Lex regresó al taller con las manos en los bolsillos, el ceño aún más fruncido que de costumbre. No le gustaba el silencio que se había instalado en el ambiente después de que Cat desapareciera.
Y menos le gustaba lo que estaba sintiendo en el pecho.
Se detuvo junto al auto que estaban arreglando. Lena lo miró como si quisiera decir algo, pero fue Troy el primero en hablar:
—¿Y bien?
—¿Y bien qué?
Ben cruzó los brazos y se apoyó contra la mesa.
—Se fue, Lex. Se fue sin decir nada. Y no creo que haya sido porque el motor del auto le interesaba más que tus desplantes.
Lex frunció más el entrecejo.
—No me hice ningún desplante.
—No, claro —interrumpió Lena—. Solo le dijiste a la otra, frente a todo el mundo, que Cat es especial y que por eso no miras a nadie más.
—Porque es verdad —soltó sin pensarlo.
El silencio que cayó fue distinto esta vez. Como si todos hubieran estado esperando que lo admitiera.
—¿Ah, sí? —dijo Troy, sonriendo con sorna—. ¿Y desde cuándo tú usas palabras como “especial”? Pensé que tu vocabulario se limitaba a "fuera", "no", y "déjame en paz".
Ben lo empujó levemente en el hombro.
—Te estamos hablando en serio, idiota. ¿Qué pasa contigo y Cat?
Lex apretó la mandíbula. Miró hacia el lugar vacío donde ella había estado sentada minutos antes.
—No lo sé.
Lena se cruzó de brazos, con una ceja alzada.
—Pues ya va siendo hora de que lo sepas, porque si tú no lo entiendes, alguien más lo hará primero. Y tal vez no tengas una segunda oportunidad con ella.

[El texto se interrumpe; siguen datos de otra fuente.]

Lemma wp_default_layout s pf : fresh s pf ->
  let sz := default_size s (vd_fb_size pf) in
  let o := default_start s (vd_fb_size pf) in
  let T := window (config s) sz in
  wp amdgv_vfmgr_init_vfs_fb_config_tmr (fun _ => laid (config s) (num_vf s) o sz T (vf_ids (num_vf s))) s.
Proof.
  intros [Hr [Has [_ [Ha _]]] Hff Hn Hvfs Hsch Hpf Hsz HT Ho Hend]. cbv zeta.
  pose proof (rp_tmr _ _ _ Hr Hff) as Htmr.
  unfold amdgv_vfmgr_init_vfs_fb_config_tmr.
  apply wp_bind, wp_gets, wp_bind, wp_gets, wp_bind. eapply wp_vf_at; [done|exact Hpf|]. cbv zeta.
  apply wp_bind, wp_demand; [apply negb_true_iff; lia|]. fold (default_size s (vd_fb_size pf)).
  fold (default_start s (vd_fb_size pf)).
  destruct (tmr_mem_len (config s)) as [t|] eqn:Et; [|done]. apply wp_bind. eapply wp_require; [done|].
  apply wp_bind, wp_modify. rewrite Has.
  set (sz := default_size s (vd_fb_size pf)) in *. set (o := default_start s (vd_fb_size pf)) in *.
  assert (window (config s) sz = u32 (roundup 64
    (u64 (sz + u64 (TO_MBYTES t * (sz / AMDGV_MIN_FB_SIZE_MB) * 11) / 10)) (AMDGV_FUNCTION_FB_ALIGNMENT (config s)))) as ET.
  { unfold window. by rewrite Hff, Et. }
  rewrite <- ET. set (T := window (config s) sz) in *.
  assert (num_vf s * sz < 2 ^ 32) as Hmem.
  { subst sz. unfold default_size, rounddown. set (u := u32 (usable_fb (config s) - vd_fb_size pf)).
    assert (0 <= u < 2 ^ 32) as Hu by (apply Z.mod_pos_bound; lia).
    unfold default_size, rounddown in Hsz. fold u in Hsz.
    pose proof (Z.mul_div_le u (num_vf s)) as Hd.
    assert (0 < AMDGV_FUNCTION_FB_ALIGNMENT (config s)) as Hap.
    { unfold AMDGV_FUNCTION_FB_ALIGNMENT. destruct (Z.eqb_spec (fb_alignment (config s)) 0); lia. }
    pose proof (Z.mod_pos_bound (u / num_vf s) _ Hap). nia. }
  apply (wp_for_each_pre (fun pre => laid (config s) (num_vf s) o sz T pre)).
  - intros pre x post s1 Hs Hl. pose proof (vf_ids_nodup (num_vf s)) as Hnd.
    change (vf_ids (num_vf s) = pre ++ x :: post) in Hs. rewrite Hs in Hnd.
    destruct (vf_ids_split _ _ _ _ Hs) as (? & ? & ?).
    apply wp_default_vf; try done; [lia..|]. by apply NoDup_app in Hnd as [? _].
  - split; try done. exists []. by apply (repr_frame _ _ s).
Qed.

Lemma laid_inv c n o sz T s : laid c n o sz T (vf_ids n) s -> 0 < n <= 14 ->
  fb_inv (layout o sz T (vf_ids n)) s.
Proof.
  intros [] Hn. split; rewrite ?owners_layout; try done; [apply normal_layout|apply vf_ids_nodup| |by rewrite ld_num0; lia].
  unfold vf_ids. apply Forall_fmap, Forall_forall. intros i Hi%elem_of_seq. unfold vf_id. cbn. lia.
Qed.

(** From a fresh block list, the default configuration gives each of the
    [num_vf] VFs the same aligned share of the usable frame buffer, in windows
    that follow each other from the end of the PF's part without gap or
    overlap, leaves no free block, and establishes the invariant the resize
    requests keep. *)
Theorem fb_default_layout s pf (Hfresh : fresh s pf) :
  let sz := default_size s (vd_fb_size pf) in
  let o := default_start s (vd_fb_size pf) in
  let T := window (config s) sz in
  exists s', amdgv_vfmgr_init_vfs_fb_config_tmr s = Ret (tt, s') /\
    fb_inv (layout o sz T (vf_ids (num_vf s))) s' /\ config s' = config s /\ num_vf s' = num_vf s /\
    forall v, v ∈ vf_ids (num_vf s) -> exists e, array_vf s' !! Z.to_nat v = Some e /\
      vd_fb_size e = sz /\ vd_fb_offset_tmr e = o + v * T.
Proof.
  pose proof (wp_default_layout s pf Hfresh) as Hwp. cbv zeta in *.
  destruct (wp_returns _ _ _ Hwp) as ([] & s' & E & Hl). exists s'.
  split_and!; [exact E|eapply laid_inv, Hfresh; exact Hl|apply Hl|apply Hl|].
  intros v Hv. pose proof (ld_entry _ _ _ _ _ _ _ Hl) as He. rewrite Forall_forall in He. by apply He.
Qed.

(** ** A concrete adapter: five VFs on 15 GB, with a 48 MB shared TMR *)

Definition demo_config : config_t :=
  mk_config 0 true true (Some 50331648) true true 14 false false false true 15616.
Definition demo_vf (sz : Z) : vf_device := mk_vf true false 0 sz 0 0 0 0 0.
Definition demo : adapter :=
  mk_adapter (replicate 32 zero_fb) (AMDGV_INIT_LIST_HEAD FbList (mk_links ∅ ∅))
    (replicate 31 (demo_vf 0) ++ [demo_vf 256]) (replicate 32 AMDGV_SCHED_AVAIL) 5 0 demo_config [].

Definition run_fb {A} (m : M adapter A) (s : adapter) : adapter :=
  match m s with Ret (_, s') => s' | Fault => s end.
Definition demo_on : adapter := run_fb amdgv_vfmgr_init_vfs_fb_config_tmr demo.

(** What VF [v] holds in the pool: window offset, memory, window size. *)
Definition held (v : Z) (s : adapter) : list (Z * Z * Z) :=
  (fun b => (fb_offset_tlb b, fb_size b, fb_size_tlb b)) <$>
    filter (fun b => used b && allocated b && (idx_vf b =? v) = true) (vf_fb_block s).

Lemma demo_repr : repr [] [] demo.
Proof.
  split; [by vm_compute|apply init_dlist|done| |done|by apply not_elem_of_nil| |done].
  - intros i b Hb _. apply lookup_replicate in Hb as [-> _]. done.
  - intros b Hb. apply lookup_replicate in Hb as [-> _]. done.
Qed.

Lemma demo_fresh : fresh demo (demo_vf 256).
Proof.
  split; [exact demo_repr|split_and!; by vm_compute|by vm_compute|split; by vm_compute|by vm_compute..].
Qed.

Lemma demo_on_inv : fb_inv (layout 256 3072 3136 (vf_ids 5)) demo_on.
Proof.
  pose proof (wp_default_layout demo (demo_vf 256) demo_fresh) as Hwp. cbv zeta in Hwp.
  destruct (wp_returns _ _ _ Hwp) as ([] & s' & E & Hl). unfold demo_on, run_fb. rewrite E.
  assert (default_size demo (vd_fb_size (demo_vf 256)) = 3072) as E1 by by vm_compute.
  assert (default_start demo (vd_fb_size (demo_vf 256)) = 256) as E2 by by vm_compute.
  rewrite E1, E2 in Hl. assert (window (config demo) 3072 = 3136) as E3 by by vm_compute.
  rewrite E3 in Hl. apply (laid_inv _ _ _ _ _ _ Hl). split; by vm_compute.
Qed.

Lemma demo_on_config : config demo_on = demo_config /\ num_vf demo_on = 5.
Proof. split; by vm_compute. Qed.

Lemma demo_supported : supported (config demo_on).
Proof. rewrite (proj1 demo_on_config). split_and!; by vm_compute. Qed.

(** VF 1 asks for 2048 of its 3072 MB. *)
Lemma fb_resize_refines_witness :
  resized 1 2048 (layout 256 3072 3136 (vf_ids 5)) demo_on <> None /\
  exists r s', amdgv_vfmgr_vf_fb_resize 1 2048 demo_on = Ret (r, s') /\
  match resized 1 2048 (layout 256 3072 3136 (vf_ids 5)) demo_on with
  | None => r = AMDGV_FAILURE /\ s' = demo_on
  | Some A' => r = 0 /\ fb_inv A' s' /\ total A' = total (layout 256 3072 3136 (vf_ids 5)) /\
      others 1 A' = others 1 (layout 256 3072 3136 (vf_ids 5)) /\
      (forall w, w <> Z.to_nat 1 -> array_vf s' !! w = array_vf demo_on !! w) /\
      (2048 <> 0 -> granted 1 (served_size (config demo_on) 2048) A' demo_on s')
  end.
Proof.
  split; [by vm_compute|]. apply fb_resize_refines.
  - exact demo_on_inv.
  - unfold vf_id. rewrite (proj2 demo_on_config). lia.
  - exact demo_supported.
  - by apply requestable_small; [apply demo_supported|].
Defined.

Lemma fb_reachable_safe_witness :
  exists s', for_each [FbResize 0 0; FbResize 1 0; FbSched 2 AMDGV_SCHED_ACTIVE; FbResize 2 0; FbResize 0 5000]
    run_event demo_on = Ret (tt, s') /\ (used_blocks s' <= 29)%nat /\
    exists A', fb_inv A' s' /\ total A' = total (layout 256 3072 3136 (vf_ids 5)).
Proof.
  apply fb_reachable_safe; [exact demo_on_inv|exact demo_supported|].
  rewrite (proj2 demo_on_config). repeat constructor; cbn; lia.
Defined.

Lemma fb_default_layout_witness :
  let sz := default_size demo (vd_fb_size (demo_vf 256)) in
  let o := default_start demo (vd_fb_size (demo_vf 256)) in
  let T := window (config demo) sz in
  (o, sz, T) = (256, 3072, 3136) /\
  exists s', amdgv_vfmgr_init_vfs_fb_config_tmr demo = Ret (tt, s') /\
    fb_inv (layout o sz T (vf_ids (num_vf demo))) s' /\ config s' = config demo /\ num_vf s' = num_vf demo /\
    forall v, v ∈ vf_ids (num_vf demo) -> exists e, array_vf s' !! Z.to_nat v = Some e /\
      vd_fb_size e = sz /\ vd_fb_offset_tmr e = o + v * T.
Proof. cbv zeta. split; [by vm_compute|exact (fb_default_layout demo (demo_vf 256) demo_fresh)]. Defined.

(** ** Where the component does not do what it means to *)

Definition resize (v sz : Z) : M adapter unit := _ ← amdgv_vfmgr_vf_fb_resize v sz; mret tt.

(** Giving a freed VF its frame buffer again lays all VFs out anew, next to
    the free block that is still there: VF 2 is then given memory VF 0 has. *)
Theorem fb_realloc_double_books :
  let s := run_fb (_ ← resize 0 0; _ ← resize 1 0; _ ← amdgv_vfmgr_set_entry_fb 0 0 3072; resize 2 6144) demo_on in
  held 0 s = [(256, 3072, 3136)] /\ held 2 s = [(256, 6144, 6272)].
Proof. by vm_compute. Qed.

(** Removing all VFs leaves the block a freed VF's neighbours were merged
    into, and the next default layout overlaps it: 15 GB of memory are
    accounted for twice. *)
Theorem fb_remove_leaves_free_block :
  let s := run_fb (_ ← resize 0 0; _ ← amdgv_vfmgr_remove_inactive_vfs; amdgv_vfmgr_init_vfs_fb_config_tmr) demo_on in
  (forall v, v ∈ vf_ids 5 -> exists o t, held v s = [(o, 3072, t)]) /\
  List.existsb (fun b => used b && negb (allocated b) && (fb_offset_tlb b =? 256) && (fb_size b =? 15360)) (vf_fb_block s) = true.
Proof.
  cbv zeta. split; [|by vm_compute]. intros v Hv. assert (Hin : v ∈ [0; 1; 2; 3; 4]) by exact Hv.
  repeat (apply elem_of_cons in Hin as [->|Hin]; [by eexists _, _; vm_compute|]). by apply elem_of_nil in Hin.
Qed.

(** The window of a merged block need not hold the window its memory takes:
    VF 3's registers then reach into VF 4's window. *)
Theorem fb_windows_overlap :
  let s := run_fb (_ ← resize 0 0; _ ← resize 1 0; _ ← resize 2 0; _ ← resize 0 8192; _ ← resize 3 0; resize 3 4096) demo_on in
  held 4 s = [(12800, 3072, 3136)] /\ SetVfFb 3 8672 4144 ∈ calls s /\ 8672 + 4144 > 12800.
Proof.
  cbv zeta. split_and!; [by vm_compute| |done]. apply list_elem_of_In. vm_compute. tauto.
Qed.

(** Only the low half of the requested size reaches the back end. *)
Theorem fb_size_truncated :
  let s := run_fb (resize 1 (2 ^ 32 + 2048)) demo_on in held 1 s = [(3392, 2048, 2112)].
Proof. by vm_compute. Qed.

Lex levantó la mirada. Eso sí le dolió. No que se la quitaran. Sino pensar en Cat con alguien más.
Ben continuó, más serio esta vez:
—La cuidas. Le hablas distinto. Te peleas con quien sea por ella. Le traes comida especial. La vas a buscar a la universidad como si fueras su guardaespaldas personal. ¿Quieres que siga?
—Ella no es como las demás —murmuró Lex.
—No —dijo Lena con suavidad—. Ella es Cat. Y tú eres diferente con ella. Lo sabemos todos. Incluso el jefe.
Troy asintió.
—Hermano… si alguien te grabara mirándola, hasta tú te enamorarías de ti mismo.
Ben soltó una carcajada.
—No le des ideas, ya se cree suficiente.
Lex se pasó una mano por el cabello, agitado. Odiaba sentirse así. Como si no tuviera el control. Como si algo dentro de él se estuviera moviendo por su cuenta, sin pedirle permiso.
—¿Y si no soy bueno para ella?
—¿Y quién diablos dijo eso? —le cortó Lena, con tono molesto—. Ella ya decidió dejarte entrar, Lex. Si no fueras bueno para ella, no estaría aquí. No te miraría como si fueras el único lugar seguro del mundo. Pero tú tienes que dejar de huir.
Troy apuntó con el pulgar hacia la puerta.
—Anda. Ve tras ella. Ya perdiste suficiente tiempo.
Lex no respondió. Se quedó quieto, mirando el piso, como si estuviera en una línea de salida. El motor de sus emociones —ese que juraba no tener— rugía con fuerza.
Y por primera vez, no quiso apagarlo.
Se dio la vuelta y salió del taller sin decir una palabra, caminando hacia su auto.
Ben lo miró mientras se alejaba y murmuró:
—Al fin entendió que la quiere.
Troy sonrió.
—Va a ser un desastre, pero va a valer la pena verlo.